Sometimes, problems in relationships are almost encouraged by others who do know the truth in a story that has been 'publicized' (unfortunately), but are unwilling to step forward and say anything. It is unwise to get in the middle of relationship problems between other people, but at some point, when you begin to see increasing damage based on lies that have been shared, these problems become a form of cancer, impacting many other people. Ask God to guide you in the event that you can have some impact to help another's relationship problems.
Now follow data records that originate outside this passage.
(** C4 as stated fails: the list COMPOSITIONAL_RULES["technical_requirements"]
    ["code_of_points_2025"]["difficulty_groups"] is shown by
    ribbon_composition_guide as a Python list literal, brackets and quotes
    included, and the comma-joined text of its elements is nowhere in the
    output; ribbon_full_taxonomy shows the style characteristics the same
    way. *)
Lemma nested_rule_list_not_comma_joined :
  In ("difficulty_groups",
      [VStr "Jumps/Leaps"; VStr "Balance"; VStr "Rotations"; VStr "Flexibility"])
     (list_fields COMPOSITIONAL_RULES) /\
  In ("characteristics",
      [VStr "elegant_lines"; VStr "refined_technique"; VStr "traditional_beauty"])
     (list_fields STYLE_VARIATIONS) /\
  exists guide full,
    returns ribbon_composition_guide guide /\
    returns ribbon_full_taxonomy full /\
    has_line "  - difficulty_groups: ['Jumps/Leaps', 'Balance', 'Rotations', 'Flexibility']"
             guide /\
    ~ contains "Jumps/Leaps, Balance, Rotations, Flexibility" guide /\
    ~ contains "elegant_lines, refined_technique, traditional_beauty" full.
Proof.
  split; [vm_compute; tauto|]. split; [vm_compute; tauto|].
  exists (text_of ribbon_composition_guide), (text_of ribbon_full_taxonomy).
  split; [closed_run|]. split; [closed_run|].
  split; [closed_line|].
  split; apply contains_false; vm_compute; reflexivity.
Qed.

(** The types of the spirals, as the movement section shows them. *)
Lemma table_lists_comma_joined_spirals :
  exists data out,
    In ("movement_patterns", data) (entries RIBBON_TAXONOMY) /\
    format_taxonomy_section "movement_patterns" data = Ok out /\
    has_line "  - types: vertical, horizontal, diagonal, conical" out.
Proof.
  destruct table_lists_comma_joined as [H _].
  eexists.
  destruct (H "movement_patterns" _ (or_introl eq_refl)) as [out [Hout Hj]].
  exists out. split; [left; reflexivity|]. split; [exact Hout|].
  apply (Hj "types" [VStr "vertical"; VStr "horizontal"; VStr "diagonal"; VStr "conical"]).
  simpl. left. reflexivity.
Defined.

(** A section with one pattern and its list of types. *)
Lemma format_taxonomy_section_lists_moves :
  exists out,
    format_taxonomy_section "moves" (VDict [("leaps", VDict [("types", strs ["split"; "stag"])])])
    = Ok out /\
    has_line "  - types: split, stag" out.
Proof.
  destruct (format_taxonomy_section_lists
              "moves" [("leaps", VDict [("types", strs ["split"; "stag"])])])
    as (out & Hout & H2 & _).
  exists out. split; [exact Hout|].
  apply (H2 "leaps" [("types", strs ["split"; "stag"])] "types" [VStr "split"; VStr "stag"]).
  - left. reflexivity.
  - left. reflexivity.
Defined.

(** A section whose one entry is a plain string. *)
Lemma format_taxonomy_section_category_header_note :
  In ("floor_work", VStr "see notes") [("floor_work", VStr "see notes")] /\
  exists out,
    format_taxonomy_section "warm_up" (VDict [("floor_work", VStr "see notes")]) = Ok out /\
    has_line ("### " ++ title (unscore "floor_work")) out.
Proof.
  split; [left; reflexivity|].
  apply (format_taxonomy_section_category_header
           "warm_up" [("floor_work", VStr "see notes")] "floor_work" (VStr "see notes")).
  left. reflexivity.
Defined.

(** A description of two lines, the second shaped like a section header. *)
Lemma enhance_keeps_description_lines_header :
  has_line "## Cost Optimization Note" ("Waves" ++ nl ++ "## Cost Optimization Note") /\
  exists out,
    returns (ribbon_enhance_prompt ("Waves" ++ nl ++ "## Cost Optimization Note")
                                   "lyrical" "balanced") out /\
    has_line "## Cost Optimization Note" out.
Proof.
  assert (H : has_line "## Cost Optimization Note"
                       ("Waves" ++ nl ++ "## Cost Optimization Note"))
    by (apply has_lineb_true; vm_compute; reflexivity).
  split; [exact H|].
  apply (enhance_keeps_description_lines _ "lyrical" "balanced" _ H).
Defined.

(** The report for "dramatic". *)
Lemma recognized_style_uses_its_record_dramatic :
  getitem STYLE_VARIATIONS "dramatic" =
  Ok (VDict [("characteristics",
              strs ["intense_expression"; "theatrical_quality"; "emotional_depth"]);
             ("movement_quality", VStr "passionate_power");
             ("typical_music", VStr "cinematic_dramatic_intense")]) /\
  returns (ribbon_enhance_prompt "Waves" "dramatic" "balanced")
    (enhance_layout "Waves" "Dramatic"
       "intense_expression, theatrical_quality, emotional_depth"
       "passionate_power" "cinematic_dramatic_intense"
       "dramatic" "balanced").
Proof.
  split; [reflexivity|].
  apply (recognized_style_uses_its_record "Waves" "dramatic" "balanced"
           (VDict [("characteristics",
                    strs ["intense_expression"; "theatrical_quality"; "emotional_depth"]);
                   ("movement_quality", VStr "passionate_power");
                   ("typical_music", VStr "cinematic_dramatic_intense")])).
  reflexivity.
Defined.

(** A style table that holds "lyrical" only, asked for "lyrical". *)
Lemma enhance_needs_classical_entry_lyrical :
  getitem (g_STYLE_VARIATIONS lyrical_only_globals) "lyrical" <> Raise (KeyError "lyrical") /\
  ribbon_enhance_prompt "Waves" "lyrical" "balanced" lyrical_only_globals =
  (Raise (KeyError "classical"), lyrical_only_globals).
Proof.
  split; [discriminate|].
  apply (enhance_needs_classical_entry lyrical_only_globals
           (entries (g_STYLE_VARIATIONS lyrical_only_globals))
           "Waves" "lyrical" "balanced");
    reflexivity.
Defined.

(** The record of the style "lyrical". *)
Lemma table_entries_reachable_lyrical :
  exists v,
    In ("lyrical", v) (entries STYLE_VARIATIONS) /\
    getitem (VDict (entries STYLE_VARIATIONS)) "lyrical" = Ok v.
Proof.
  eexists. split.
  - do 3 right. left. reflexivity.
  - apply (table_entries_reachable STYLE_VARIATIONS (entries STYLE_VARIATIONS)).
    + do 2 right. left. reflexivity.
    + left. reflexivity.
    + do 3 right. left. reflexivity.
Defined.

(** The full taxonomy of the loaded module. *)
Lemma full_taxonomy_concatenates_sections_loaded :
  ribbon_full_taxonomy initial_globals =
  (Ok ("# RHYTHMIC RIBBON DANCE VISUAL VOCABULARY" ++ nl ++
       nl ++ "## Complete Taxonomy - All Layers" ++ nl ++
       text_of ribbon_movement_vocabulary ++
       text_of ribbon_spatial_vocabulary ++
       text_of ribbon_temporal_vocabulary ++
       text_of ribbon_physical_properties ++
       text_of (lift (taxonomy_section RIBBON_TAXONOMY "compositional_structure")) ++
       nl ++ nl ++ "## COMPOSITIONAL RULES (Layer 2)" ++ nl ++
       dump_entries (entries COMPOSITIONAL_RULES) ++
       nl ++ nl ++ "## STYLE VARIATIONS (Layer 3)" ++ nl ++
       dump_entries (entries STYLE_VARIATIONS) ++
       nl ++ nl ++ "---" ++ nl ++
       "Three-Layer Architecture:" ++ nl ++
       "- Layer 1: Deterministic taxonomy (movement, spatial, temporal, physical)" ++ nl ++
       "- Layer 2: Compositional rules and technical requirements" ++ nl ++
       "- Layer 3: Style variations and expressive synthesis" ++ nl ++
       nl ++ "Cost optimization: ~60-80% savings vs pure LLM approaches" ++ nl),
   initial_globals).
Proof.
  apply (full_taxonomy_concatenates_sections initial_globals);
    vm_compute; reflexivity.
Defined.

(** A taxonomy that ends after its second section. *)
Lemma full_taxonomy_first_failure_temporal :
  ribbon_full_taxonomy two_section_globals =
  (Raise (KeyError "temporal_dynamics"), two_section_globals).
Proof.
  apply (full_taxonomy_first_failure two_section_globals
           ["movement_patterns"; "spatial_relationships"] "temporal_dynamics"
           ["physical_properties"; "compositional_structure"]).
  - reflexivity.
  - intros n [<-|[<-|[]]]; reflexivity.
  - reflexivity.
Defined.

(** The guide of the loaded module. *)
Lemma composition_guide_opens_with_structure_loaded :
  exists rest,
    text_of ribbon_composition_guide =
    nl ++ "## COMPOSITIONAL STRUCTURE GUIDE" ++ nl ++
    text_of (lift (taxonomy_section RIBBON_TAXONOMY "compositional_structure")) ++
    nl ++ nl ++ "## COMPOSITIONAL RULES" ++ nl ++
    rest.
Proof.
  apply (composition_guide_opens_with_structure initial_globals);
    vm_compute; reflexivity.
Defined.

(** Rules that hold a flat list under their one category. *)
Lemma composition_guide_failures_flat_rules :
  ribbon_composition_guide flat_rules_globals = (Raise AttributeError, flat_rules_globals) /\
  is_ok (format_taxonomy_section "rules"
           (VDict [("aesthetic_principles", strs ["visual_balance"; "flow_continuity"])]))
  = true.
Proof.
  destruct (composition_guide_failures flat_rules_globals) as [_ H].
  apply (H (text_of (lift (taxonomy_section RIBBON_TAXONOMY "compositional_structure")))
           "aesthetic_principles" (strs ["visual_balance"; "flow_continuity"]) []).
  - vm_compute. reflexivity.
  - reflexivity.
  - intros d E. discriminate E.
Defined.

(** The loaded module has what the report needs. *)
Lemma enhance_returns_on_ready_tables_loaded :
  enhance_ready initial_globals = true /\
  exists out,
    ribbon_enhance_prompt "Waves" "jazz" "balanced" initial_globals =
    (Ok out, initial_globals).
Proof.
  assert (H : enhance_ready initial_globals = true) by (vm_compute; reflexivity).
  split; [exact H|].
  apply (enhance_returns_on_ready_tables initial_globals "Waves" "jazz" "balanced" H).
Defined.

(** The loaded style table and its "dramatic" record. *)
Lemma style_variations_lists_each_style_dramatic :
  has_line "### Dramatic" (text_of ribbon_style_variations) /\
  (forall key l,
      In (key, strs l) (entries (style_of "dramatic")) ->
      has_line ("  - " ++ key ++ ": " ++ join ", " l) (text_of ribbon_style_variations)) /\
  (forall key s,
      In (key, VStr s) (entries (style_of "dramatic")) ->
      has_line ("  - " ++ key ++ ": " ++ s) (text_of ribbon_style_variations)).
Proof.
  apply (style_variations_lists_each_style initial_globals
           (entries STYLE_VARIATIONS) (entries (style_of "dramatic"))
           (text_of ribbon_style_variations) "dramatic").
  - reflexivity.
  - vm_compute. reflexivity.
  - do 2 right. left. reflexivity.
Defined.

(** A style whose characteristics hold a nested list. *)
Lemma style_variations_needs_string_elements_nested :
  exists e, ribbon_style_variations mixed_style_globals = (Raise e, mixed_style_globals).
Proof.
  apply (style_variations_needs_string_elements mixed_style_globals
           (entries (g_STYLE_VARIATIONS mixed_style_globals))
           (entries (at_path (g_STYLE_VARIATIONS mixed_style_globals) ["fusion"]))
           "fusion" "characteristics"
           [VStr "layered"; VList [VStr "folk"; VStr "modern"]]
           (VList [VStr "folk"; VStr "modern"])).
  - reflexivity.
  - left. reflexivity.
  - left. reflexivity.
  - right. left. reflexivity.
  - intros s E. discriminate E.
Defined.

(** A taxonomy without its temporal section. *)
Lemma vocabulary_tool_failures_temporal :
  ribbon_temporal_vocabulary two_section_globals =
  (Raise (KeyError "temporal_dynamics"), two_section_globals).
Proof.
  destruct (vocabulary_tool_failures two_section_globals "temporal_dynamics") as [H _].
  apply (H (entries (g_RIBBON_TAXONOMY two_section_globals))); reflexivity.
Defined.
There will always be problems in relationships between two people, as we all are human and are prone to mistakes. However, if we are solely focused on finding the problems, as some type of excuse so as to not repair a relationship, we will always find those excuses. Repairing a relationship requires looking past some failures and being able to look forward to what God can do in lives. So many people are externally painting a joyful face over the holidays, but inside they are broken in many ways. This isn't to say that they don't have a thriving relationship with God, but they have lost their joy around others. I've heard it takes more muscles to frown than it does to smile, and this seems to hold in relationships that are broken. Often, when we know we should make an effort to restore a relationship, it is harder to keep holding a grudge than it would be to accept some amount of discomfort and seek the joy that can be found in a restored relationship.
Obviously, there are books upon books written on relationships. It may take multiple sessions with a trained counselor to get past some problems in relationships. If you seek to restore relationships, often it will require the help of a mediator or counselor. There are certainly many more points than those written above, and each of these points could have been taken into much more detail. This lesson is not so much about what you need to do to restore a relationship in your life, but to help you to come to the realization that you may need to do something. Will you let another year go by and find yourself at the same place, with the exception of being one year more bitter and making the job of restoration even harder? Or, will you seek to do what you can do to restore the broken relationship that comes to your mind right now? Our prayer is that we all will see where God leads and allow us to do our own part to seek restoration. Obviously, you cannot make someone else do anything, but you can pray that God will be at work in the lives of those around you. What will you do?